Menu Engineering Explained
The most successful menu-engineering efforts begin with an analysis of the current menu’s performance based on metrics like sales volume, food cost and menu prices. Together, this data can guide decisions about whether to add, delete or modify menu items, as well as which ones to highlight through specific design techniques.
From a cost-management perspective, menu engineering weighs increasing menu pricing against decreasing portion sizes and ingredients for each dish served. Menu engineering also takes a holistic approach, for example, by finding ways to create more dishes with common ingredients in order to streamline prep work, reduce waste or make it possible for a restaurant to obtain better discounts for volume purchases.
Operationally, menu engineering can help restaurants determine how many different menu items they can realistically support. As restaurant operators double down on cost containment in light of higher food prices, deleting or streamlining menu offerings can be an increasingly important strategy. Indeed, 76% of restaurant operators said that their average food costs increased in the past year, and 53% said they had removed items from the menu to adapt to these increases, according to the National Restaurant Association (NRA).
As organizations lay the groundwork for their menu-engineering efforts, they’ll also want to take into account:
- Ingredient and recipe trends.
- Emerging supply chain issues or seasonality concerns that could impact the profitability of certain dishes.
- The operational pressure that the current mix of menu items puts on different kitchen stations.
- Feedback from customers about the selections on the menu, quality and perceived value of items.
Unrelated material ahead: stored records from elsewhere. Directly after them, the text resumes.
(* ===== verification/ControlTheorems.v ===== *)
(** * Properties of the control plane

    Over any database and machine that keep the laws of their interfaces, and
    any sequence of calls of the manager: every listener is backed by what is
    stored; deletions remove what depends on what they delete and leave nothing
    behind; the two cascades end. *)

From S2P Require Import Prelude Sha256 Utf8 ToolTypes IamDao IamDatabase ControlDao NetAddr Firewall EntryPlanes ControlPlane ControlResources ControlInvariant ControlBacked ControlHandlers ControlRows ControlCascade ControlDelete Frontier ControlDatabase FrontierTheorems.
Import Control.

(** The calls that change something. *)
Inductive call :=
| CallCreateProxy (actor : option N) (req : CreateProxyRequest) | CallUpdateProxy (actor : option N) (req : UpdateProxyRequest)
| CallDeleteProxy (actor : option N) (id : N)
| CallUpsertFirewall (actor : option N) (id : N) (cidrs : list string) | CallDeleteFirewall (actor : option N) (id : N)
| CallCreateApplication (actor : option N) (req : CreateApplicationRequest) | CallUpdateApplication (actor : option N) (req : UpdateApplicationRequest)
| CallDeleteApplication (actor : option N) (id : N)
| CallCreateEdge (actor : option N) (name description : string) | CallUpdateEdge (actor : option N) (req : UpdateEdgeRequest)
| CallDeleteEdge (fuel : nat) (actor : option N) (id : N)
| CallUpdateDevice (actor : option N) (req : UpdateDeviceRequest) | CallDeleteDevice (fuel : nat) (actor : option N) (id : N)
| CallScan (actor : option N) (req : ScanRequest) | CallExpire (task : N)
| CallRestoreRules | CallReconcile | CallRestoreListeners
| CallReportDevice (edge : N) (device : ReportedDevice) | CallReportTask (edge : N) (report : TaskReport) | CallPresence (edge : N) (online : Z).
(* ===== verification/DataConsoleTheorems.v ===== *)
(** * Properties of the data console

    Credentials belong to the user and the access they were saved for.  A
    statement runs only in a session of its user, on an access that is active,
    and is audited.  Connections, sessions and the registry of live connections
    stay in step through any sequence of requests. *)

From S2P Require Import Prelude Sha256 ToolTypes ToolDisclosure IamDao Iam ControlDao NetAddr ControlPlane AccessSession DataConsoleText DataConsole DataConsoleHttp.

Section Credentials.
Context {DB : Type} {i_iam : IamGorm DB} {i_cp : CpGorm DB} {i_co : ConsoleGorm DB} {l_co : ConsoleLaws DB}.
Context (ToLower ToUpper : string → string) (encode_details : gmap string detail → string).

(** ** Queries that change neither table *)
Definition asks {A} (m : Op DB A) : Prop := ∀ s, credentials (snd (m s)) = credentials s ∧ audits (snd (m s)) = audits s.
Lemma asks_ret {A} (a : A) : asks (ret a : Op DB A). Proof. done. Qed.
Lemma asks_throw {A} e : asks (throw e : Op DB A). Proof. done. Qed.
Lemma asks_bind {A B} (m : Op DB A) (k : A → Op DB B) : asks m → (∀ a, asks (k a)) → asks (bind m k).
Proof.
  intros Hm Hk s. unfold bind. specialize (Hm s). destruct (m s) as [[a|e] s1]; [|done]. destruct (Hk a s1) as [H1 H2], Hm as [H3 H4]. cbn [snd] in *. by rewrite H1, H2, H3, H4.
Qed.
Lemma asks_map_err {A} f (m : Op DB A) : asks m → asks (map_err f m).
Proof. intros Hm s. specialize (Hm s). unfold map_err. by destruct (m s) as [[]]. Qed.
Lemma asks_or_nil {A} (m : Op DB A) : asks m → asks (Repo.or_nil m).
Proof. intros Hm s. specialize (Hm s). unfold Repo.or_nil. destruct (m s) as [[a|e] s']; [done|]. by destruct (Is e ErrRecordNotFound). Qed.
Lemma asks_row t p : asks (First_ t p : Op DB _). Proof. intros s. apply rows_First_frame. Qed.
Lemma asks_rows t p : asks (Find_ t p : Op DB _). Proof. intros s. apply rows_Find_frame. Qed.
Lemma asks_account {Row} `{!IamTable Row} preload p : asks (First (Row := Row) preload p : Op DB _). Proof. intros s. apply accounts_First_frame. Qed.
Lemma asks_First p : asks (cred_First p : Op DB _).
Proof. intros s. destruct (cred_First p s) as [x s'] eqn:E. apply cred_First_law in E as (H1 & H2 & _). by split. Qed.
Lemma asks_Find p : asks (cred_Find p : Op DB _).
Proof. intros s. destruct (cred_Find p s) as [x s'] eqn:E. apply cred_Find_law in E as (H1 & H2 & _). by split. Qed.
Lemma asks_option {A} (o : option A) e : asks (of_option o e : Op DB A). Proof. intros s. by destruct o. Qed.
Lemma asks_if {A} (b : bool) (m n : Op DB A) : asks m → asks n → asks (if b then m else n). Proof. by destruct b. Qed.
Create HintDb asking.
#[local] Hint Resolve asks_ret asks_throw asks_bind asks_map_err asks_or_nil asks_row asks_rows asks_account asks_First asks_Find asks_option asks_if : asking.
Lemma asks_visible actor ty id : asks (Control.requireVisibleResource (DB := DB) actor ty id).
Proof.
  unfold Control.requireVisibleResource, Control.visibleResourceIDs, Control.isRootAdministrator, Repo.GetRootOrganization, Repo.GetIAMRoleBinding, CpDao.ListIAMResourceIDsForSubject.
  apply asks_bind; [destruct actor as [u|]; [|auto with asking]|intros [ids|]; auto with asking].
  apply asks_bind; [|intros []; auto with asking]. apply asks_bind; [auto with asking|]. intros [root|]; [|auto with asking]. apply asks_bind; auto with asking.
Qed.
Lemma asks_plain {A} (m : Op (World DB unit) A) : (∀ db pl, let w := snd (m (mkWorld db pl tt)) in credentials (wd_db w) = credentials db ∧ audits (wd_db w) = audits db) → asks (Console.plain m).
Proof. intros Hm s. unfold Console.plain. specialize (Hm s EntryPlanes.Unified.NewEntry). by destruct (m _) as [r w]. Qed.
Lemma status_asks x a : asks (Console.plain (Control.proxyEffectiveStatus (DB := DB) (OS := unit) x a)).
Proof.
  apply asks_plain. intros db pl. cbn zeta. unfold Control.proxyEffectiveStatus. destruct (Z.eqb _ _); [done|]. destruct (negb _); [done|]. destruct a as [a|]; [|done].
  unfold bind, Control.try, Control.validateProxyApplication. destruct (a_EdgeIDs a) as [|e es]; [done|]. unfold bind, map_err, Control.on_db, CpDao.GetEdge. cbn [wd_db].
  pose proof (rows_First_frame (DB := DB) TEdge (λ r : Edge, bool_decide (e_ID r = e)) db) as H. destruct (First_ TEdge _ db) as [[edge|er] db']; cbn [wd_db snd] in *; [|done].
  by destruct (_ && _).
Qed.
#[local] Hint Resolve asks_visible status_asks : asking.
Lemma asks_target actor id : asks (Console.loadWebDataTarget (DB := DB) ToLower actor id).
Proof.
  unfold Console.loadWebDataTarget, CpDao.GetProxyByID, CpDao.GetApplicationByID. apply asks_if; [auto with asking|]. apply asks_bind; [auto with asking|]. intros _.
  apply asks_bind; [exact (asks_row TAccess _)|]. intros x. apply asks_bind; [exact (asks_row TApplication _)|]. intros a. auto with asking.
Qed.
#[local] Hint Resolve asks_target : asking.
Lemma asks_validate actor id : asks (Console.validateWebDataProxy (DB := DB) ToLower actor id).
Proof. unfold Console.validateWebDataProxy. auto with asking. Qed.
Lemma asks_user actor : asks (Console.requireWebSSHUserID (DB := DB) actor). Proof. apply asks_option. Qed.
Lemma asks_get actor id : asks (Console.GetWebDataTarget (DB := DB) ToLower ToUpper actor id).
Proof.
  unfold Console.GetWebDataTarget, Console.loadWebDataCredentials, ConsoleDao.ListWebDataCredentialsByProxyAndUser. apply asks_bind; [auto with asking|]. intros t. destruct actor; auto 10 with asking.
Qed.
#[local] Hint Resolve asks_validate asks_user asks_get : asking.
(* ===== verification/DataConsoleDatabase.v ===== *)
(** * Data console: a database and drivers in memory

    The tables of credentials and audits beside those of [ControlDatabase], and
    drivers that number connections and tokens.  The laws hold; an installation
    with one database application shows the theorems at work. *)

From S2P Require Import Prelude Sha256 ToolTypes ToolDisclosure IamDao IamDatabase Iam ControlDao NetAddr ControlPlane ControlDatabase AccessSession DataConsoleText DataConsole DataConsoleHttp DataConsoleTheorems.

Record ConsoleDB := mkConsoleDB { cn_cp : CpDB; cn_credentials : gmap N WebDataCredential; cn_audits : list AuditRow }.
Definition on_cp {A} (m : Op CpDB A) : Op ConsoleDB A := λ s, let '(r, c) := m (cn_cp s) in (r, mkConsoleDB c (cn_credentials s) (cn_audits s)).
#[export] Instance console_iam : IamGorm ConsoleDB := {|
  Create Row i r := on_cp (Create r); First Row i preload p := on_cp (First preload p); Find Row i preload p less := on_cp (Find preload p less);
  Page Row i offset limit := on_cp (Page offset limit); Count Row i p := on_cp (Count p); Save Row i r := on_cp (Save r);
  Delete Row i p := on_cp (Delete p); Purge Row i p := on_cp (Purge p); Update Row i p f := on_cp (Update p f);
  Upsert Row i conflict assign r := on_cp (Upsert conflict assign r);
  Begin s := mkConsoleDB (Begin (cn_cp s)) (cn_credentials s) (cn_audits s); Commit := on_cp Commit;
  Rollback s := mkConsoleDB (Rollback (cn_cp s)) (cn_credentials s) (cn_audits s) |}.
#[export] Instance console_cp : CpGorm ConsoleDB := {|
  Create_ t r := on_cp (Create_ t r); First_ t p := on_cp (First_ t p); Find_ t p := on_cp (Find_ t p); Delete_ t p := on_cp (Delete_ t p);
  Updates_ t p f := on_cp (Updates_ t p f); OnConflictCreate_ r := on_cp (OnConflictCreate_ r); JoinsFirst_ ip := on_cp (JoinsFirst_ ip);
  Begin_ s := mkConsoleDB (Begin_ (cn_cp s)) (cn_credentials s) (cn_audits s); Commit_ := on_cp Commit_;
  Rollback_ s := mkConsoleDB (Rollback_ (cn_cp s)) (cn_credentials s) (cn_audits s) |}.

(** Credentials stored under their own number. *)
Definition saved_credentials (s : ConsoleDB) : gmap N WebDataCredential := filter (λ kc : N * WebDataCredential, wc_ID kc.2 = kc.1) (cn_credentials s).
Definition keeping (m : gmap N WebDataCredential) (s : ConsoleDB) : ConsoleDB := mkConsoleDB (cn_cp s) m (cn_audits s).
Definition next_credential (s : ConsoleDB) : N := fresh (dom (saved_credentials s) : gset N).
Definition matching (p : WebDataCredential → bool) (s : ConsoleDB) : list WebDataCredential := List.filter p (map_to_list (saved_credentials s)).*2.
#[export] Instance console_gorm : ConsoleGorm ConsoleDB := {|
  cred_Create c s := (Ok tt, keeping (<[ next_credential s := c <| wc_ID := next_credential s |> ]> (saved_credentials s)) s);
  cred_First p s := (match matching p s with c :: _ => Ok c | [] => Err ErrRecordNotFound end, s);
  cred_Find p s := (Ok (matching p s), s);
  cred_Updates p f s := (Ok tt, keeping ((λ c, if p c then f c else c) <$> saved_credentials s) s);
  cred_Delete p s := (Ok tt, keeping (omap (λ c, if p c then None else Some c) (saved_credentials s)) s);
  audit_Create a s := (Ok tt, mkConsoleDB (cn_cp s) (cn_credentials s) (cn_audits s ++ [a])) |}.
Lemma saved_numbered s k c : saved_credentials s !! k = Some c → wc_ID c = k.
Proof. unfold saved_credentials. rewrite map_lookup_filter_Some. tauto. Qed.
Lemma keeping_saved m s : (∀ k c, m !! k = Some c → wc_ID c = k) → saved_credentials (keeping m s) = m.
Proof. intros Hm. apply map_filter_id. intros k c. cbn. apply Hm. Qed.
Lemma matching_spec p s c : c ∈ matching p s → saved_credentials s !! wc_ID c = Some c ∧ p c = true.
Proof.
  unfold matching. rewrite list_elem_of_In, filter_In, <- list_elem_of_In, list_elem_of_fmap. intros [([k c'] & -> & Hk%elem_of_map_to_list) Hp]. cbn in *. by rewrite (saved_numbered _ _ _ Hk).
Qed.
Lemma on_cp_frame {A} (m : Op CpDB A) s : saved_credentials (snd (on_cp m s)) = saved_credentials s ∧ cn_audits (snd (on_cp m s)) = cn_audits s.
Proof. unfold on_cp. by destruct (m (cn_cp s)). Qed.
#[export] Instance console_laws : ConsoleLaws ConsoleDB.
Proof.
  refine {| credentials := saved_credentials; audits := cn_audits; credentials_keyed := saved_numbered |}.
  - intros c s x s' [= <- <-]. split; [done|]. exists (next_credential s). split; [apply not_elem_of_dom; exact (is_fresh (dom (saved_credentials s) : gset N))|]. apply keeping_saved.
    intros k c' [[<- <-]|[_ Hk]]%lookup_insert_Some; [done|by apply saved_numbered in Hk].
  - intros p s x s' [= <- <-]. split_and!; [done|done|]. destruct (matching p s) as [|c l] eqn:E; [done|]. apply matching_spec. rewrite E. by left.
  - intros p s x s' [= <- <-]. split_and!; [done|done|]. intros c. apply matching_spec.
  - intros p f s x s' Hf [= <- <-]. split; [done|]. apply keeping_saved. intros k c. rewrite lookup_fmap_Some. intros (c0 & <- & Hc). apply saved_numbered in Hc. destruct (p c0); [by rewrite Hf|done].
  - intros p s x s' [= <- <-]. split; [done|]. apply keeping_saved. intros k c. rewrite lookup_omap_Some. intros (c0 & Hp & Hc). apply saved_numbered in Hc. destruct (p c0); [done|]. by injection Hp as <-.
  - intros a s x s' [= <- <-]. done.
  - intros t p s. apply on_cp_frame.
  - intros t p s. apply on_cp_frame.
  - intros Row i preload p s. apply on_cp_frame.
Defined.

(** ** Drivers *)
Record DemoNet := mkDemoNet { dn_next : N; dn_clients : gset N; dn_issued : gset string; dn_log : list (N * string) }.
Definition nothing {A} (a : A) (n : DemoNet) : A * DemoNet := (a, n).
#[export] Instance demo_drivers : Drivers DemoNet := {|
  random_token n := let t := "session" +:+ pretty (dn_next n) in
    if bool_decide (t ∈ dn_issued n) then (Err (ENew "no entropy"), n) else (Ok t, mkDemoNet (N.succ (dn_next n)) (dn_clients n) ({[ t ]} ∪ dn_issued n) (dn_log n));
  since := nothing 3%Z;
  connect x password n := let c := dn_next n in
    if bool_decide (password = "wrong") || bool_decide (c ∈ dn_clients n) then (Err (ENew "access denied"), n)
    else (Ok (Some c), mkDemoNet (N.succ c) ({[ c ]} ∪ dn_clients n) (dn_issued n) (dn_log n));
  disconnect c n := mkDemoNet (dn_next n) (dn_clients n ∖ {[ c ]}) (dn_issued n) (dn_log n);
  sql_query c q n := (Ok (mkRowSet (Ok ["id"]) [Ok [("id", "1")]] None), mkDemoNet (dn_next n) (dn_clients n) (dn_issued n) (dn_log n ++ [(c, q)]));
  sql_exec c q n := (Ok 2%Z, mkDemoNet (dn_next n) (dn_clients n) (dn_issued n) (dn_log n ++ [(c, q)]));
  redis_do c args := nothing (Ok (of_type "redis"));
  run_other x q := nothing (Some (of_type "message"), None);
  describe x names := nothing (Ok "{}");
  seal p := nothing (Ok (p, "nonce"));
  unseal p nonce := Ok p |}.
#[export] Instance demo_drivers_laws : DriversLaws DemoNet.
Proof.
  refine {| clients := dn_clients; issued := dn_issued |}; try done.
  - intros n x n'. cbn. case_bool_decide as Ht; intros [= <- <-]; [done|]. done.
  - intros s p n x n'. cbn. destruct (bool_decide (p = "wrong")); [by intros [= <- <-]|]. cbn. case_bool_decide as Hc; intros [= <- <-]; done.
Defined.

(** ** An installation with one database *)
Definition demo_rows : ConsoleDB :=
  let s := mkConsoleDB empty_cp ∅ [] in
  let s := snd (Create_ TEdge (mkEdge 0 "office" EdgeStatusRunning EdgeOnlineStatusOnline "") s) in
  let s := snd (Create_ TApplication (mkApplication 0 [1%N] 0 "orders" "" "10.0.0.9" 3306 "mysql") s) in
  let s := snd (Create_ TAccess (mkAccess 0 1 "orders-db" 13306 ProxyStatusRunning "" "") s) in
  snd (Create_ TRelation (mkRelation 0 "access" 1 "manager" "user" 7 7) s).
Definition demo_state : State ConsoleDB DemoNet := boot demo_rows (mkDemoNet 1 ∅ ∅ []).
Definition demo_request (method path : string) (user : N) : Request := mkRequest method path (Some user) (Some user) "203.0.113.5" "remote_addr" (λ _, "") 1000%Z.
Definition demo_open : createWebDataSessionRequest := mkCreateSession 0 "mysql" "root" "secret" "shop" "" 0 false "" "" "" false false "" true.
Abbreviation demo_serve := (serve_all (DB := ConsoleDB) (Net := DemoNet) (λ s, s) (λ s, s) (λ _, "{}") true (λ _ _, None)).
Definition opening : list (web_call (DB := ConsoleDB)) := [WCreate (demo_request "POST" "/api/v1/webdata/proxies/1/session" 7) (Some demo_open)].
Definition demo_opened : State ConsoleDB DemoNet := demo_serve opening demo_state.
Lemma sessions_in_step_witness : clients (st_net demo_state) = ∅ ∧ (1%N ∈ clients (st_net demo_opened)) ∧ ∃ t x, st_sessions demo_opened !! t = Some x ∧ ws_client x = Some 1%N.
Proof.
  assert (1%N ∈ clients (st_net demo_opened)) as Hc by (apply (bool_decide_unpack _); vm_compute; exact I). split_and!; [reflexivity|exact Hc|].
  exact (proj1 (proj1 (sessions_in_step (λ s, s) (λ s, s) (λ _, "{}") true (λ _ _, None) demo_rows (mkDemoNet 1 ∅ ∅ []) opening eq_refl) 1%N) Hc).
Defined.
Definition demo_execute (user : N) : (Reply + Reply) * State ConsoleDB DemoNet :=
  Web.handleWebDataExecuteHTTP (λ s, s) (λ s, s) (λ _, "{}") (λ _ _, None) (demo_request "POST" "/api/v1/webdata/sessions/session2/execute" user) (Some " SELECT 1 ") demo_opened.
Lemma credentials_private_witness : is_Some (saved_credentials (st_db demo_opened) !! 0%N) ∧
  others 8 1 (snd (run_cred (λ s, s) (λ s, s) (Some 8%N) 1 (CDeleteByID 0) (st_db demo_opened))) = others 8 1 (st_db demo_opened).
Proof.
  split; [vm_compute; eexists; reflexivity|]. exact (proj1 (proj1 (credentials_private (λ s, s) (λ s, s) 8 1 (CDeleteByID 0) (st_db demo_opened)))).
Defined.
The science of menu engineering is also balanced by a bit of art — literally — including the menu’s design and organization, the words used to describe menu items and the photos, images and other stylistic devices employed to catch diners’ attention and influence selection.
What Is Menu Psychology?
Menu psychology capitalizes on cognitive science — the study of how the mind and its mental processes help humans make decisions — to guide a restaurant’s menu-related decisions. Ideally, the application of menu psychology can influence customers to order the most profitable dishes and even enhance brand perception. Here are some ways menu psychology can assist menu engineering.
Layout choices: When presented with a menu, most customers will first look at the middle of the page, then the top right, then the top left and downward from there. In menu psychology parlance, this is referred to as the “golden triangle” — the area where smart restaurants feature items with the highest profit margins.
Restaurants should consider placing one or more high-profit dishes within the coveted golden triangle. Anchoring and decoys: The placement and pricing of certain menu items can influence the perception of other items around them. For example, positioning, or “anchoring,” the highest priced items at the top of a menu can sway customers into perceiving the items below them as better priced. Some restaurants even include ultra-expensive “decoy” dishes that they rarely sell to stimulate orders of the lower-priced (and presumably more profitable) items positioned next to them.
Price presentation: Determining how much to charge for dishes is a critical step in the menu-engineering process. However, restaurants will also need to figure out how to present those prices. For example, “charm pricing” calls for using a price slightly below a whole number — $24.95 vs. $25 — which can psychologically lead cost-conscious customers to believe they’re getting a bargain. Conversely, rounded, even numbers convey a more upscale experience, making their use appealing to a higher-end restaurant. Some exclusive restaurants even choose to eliminate the currency symbol in front of an item’s cost or spell out the prices in words as a way to psychologically communicate a luxurious dining experience.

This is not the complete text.